Even though the Verizon iPhone didn’t turn the tide quite like investors and analysts expected it to, provider diversification could still be the secret to Apple’s success. Analyst Peter Misek of Jeffries predicted on May 16 that the iPhone will be available on Sprint (NYSE: S) and T-Mobile USA’s networks in September. Even though those telecoms command just a fraction of the subscriber base as AT&T (NYSE: T) and Verizon, the added consumer access would definitely allow Apple to make gains on the Android market.

Given other rumors, particularly a Tuesday report out of Japan that Apple will deliver an iPhone compatible with all major carriers in August, it’s looking increasingly likely that Apple will indeed get that boost.

Google and Research in Motion are facing a surprisingly similar problem: Both need to find a way to reignite consumer interest.
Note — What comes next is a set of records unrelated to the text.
(* ===== verification/Ledger.v ===== *)
(** * The durable journal

    Models [src/ledger.cpp] over the files of a state directory (State.v) and the frame
    format (Frame.v): the boot record, the scan of the journal segments with its recovery
    report, opening and repairing a directory, appending, rotation, snapshots and
    truncation.  A method that assigns through references returns the new files, the new
    ledger and a result. *)
From Stdlib Require Import ZArith Lia Ascii String.
From stdpp Require Import base numbers option list strings.
From S2P Require Import Prelude Identity Errors Hash Json State Frame.

(** The member initialisers and field names of the source. *)
Definition kHeadMagicWord : Z := 826822231.
Definition kHeadVersion : Z := 1.
Definition kHeadBytes : Z := 196.
Definition kHeadCoordinatorOffset : nat := 8.
Definition kHeadTrustOffset : nat := 72.
Definition kHeadEpochOffset : nat := 104.
Definition kHeadIncarnationOffset : nat := 112.
Definition kHeadSequenceOffset : nat := 128.
Definition kHeadBootCountOffset : nat := 136.
Definition kHeadCrcOffset : nat := 192.
Definition kHeadCrcRange : nat := 192.
Definition kSnapshotReserved : Z := 64.

Definition kMaxLedgerSegments : Z := 256.
Definition kMaxSegmentBytes : Z := 8 * 1024 * 1024.
Definition kMaxJournalBytes : Z := kMaxLedgerSegments * kMaxSegmentBytes.

(** ** [std::stoul]

    Leading white space, an optional sign, decimal digits; [None] is the exception for a
    text without digits.  Called on at most five characters, so no value overflows; a
    minus sign negates modulo 2^64. *)
Definition is_space (c : ascii) : bool := Ascii.eqb c " " || char_in "009" "013" c.

Fixpoint skip_spaces (s : string) : string :=
  match s with String c s' => if is_space c then skip_spaces s' else s | EmptyString => s end.
(* ===== verification/Journal.v ===== *)
(** * What the journal guarantees

    The abstract journal is the list of records appended so far; a state directory holds
    it as a list of segments, each a run of linked frames.  This file relates the two for
    the operations of Ledger.v: the scan returns exactly the appended records, appending
    extends the list or changes nothing, an interrupted append is repaired, and the
    behaviour of a reopened journal. *)
From Stdlib Require Import ZArith Lia Ascii String Sorted.
From stdpp Require Import base numbers option list strings sets.
From S2P Require Import Prelude Identity Errors Hash Json State Frame Ledger Boot.

Notation history := (list (RecordType * bytes)).

(** ** Entries a journal can hold *)
Definition entry_valid (e : RecordType * bytes) : Prop :=
  0 <= e.1 < 2 ^ 16 /\ zlength e.2 <= kMaxRecordBytes /\ Forall is_byte e.2.

Definition is_link (d : Digest) : Prop := length d = 32%nat /\ Forall is_byte d.

Lemma entry_valid_ok type sequence payload link :
  entry_valid (type, payload) -> 0 <= sequence < 2 ^ 64 -> is_link link ->
  entry_ok type sequence payload link.
Proof. intros (Ht & Hl & Hb) Hs [H1 H2]. unfold entry_ok. simpl in *. tauto. Qed.

Lemma zero_digest_link : is_link zero_digest.
Proof. split; [done|]. repeat constructor; unfold is_byte; lia. Qed.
RIMM would have almost certainly seen bigger declines in BlackBerry market share this year if the company’s phones hadn’t found a niche as an affordable smartphone alternative to the Apple iPhone.

And the pause in Android growth in 2011 signifies that Google needs more than an exciting new device from its manufacturing partners like Motorola (NYSE: MMI). Google needs to start finding a way to build its identity as a content provider with its app and media stores in the way that Apple has become identified with its iTunes and App Store outlets.

The dark horse right now is the Microsoft and Nokia’s partnership. While Nokia is in particularly bad shape right now, the right combination of a sexy new gadget and canny marketing could make the company’s first round of Windows Phone 7 handhelds a major success in the next six months. If that happens, all three major combatants in the U.S. smartphone war will see their pieces of the pie become significantly smaller.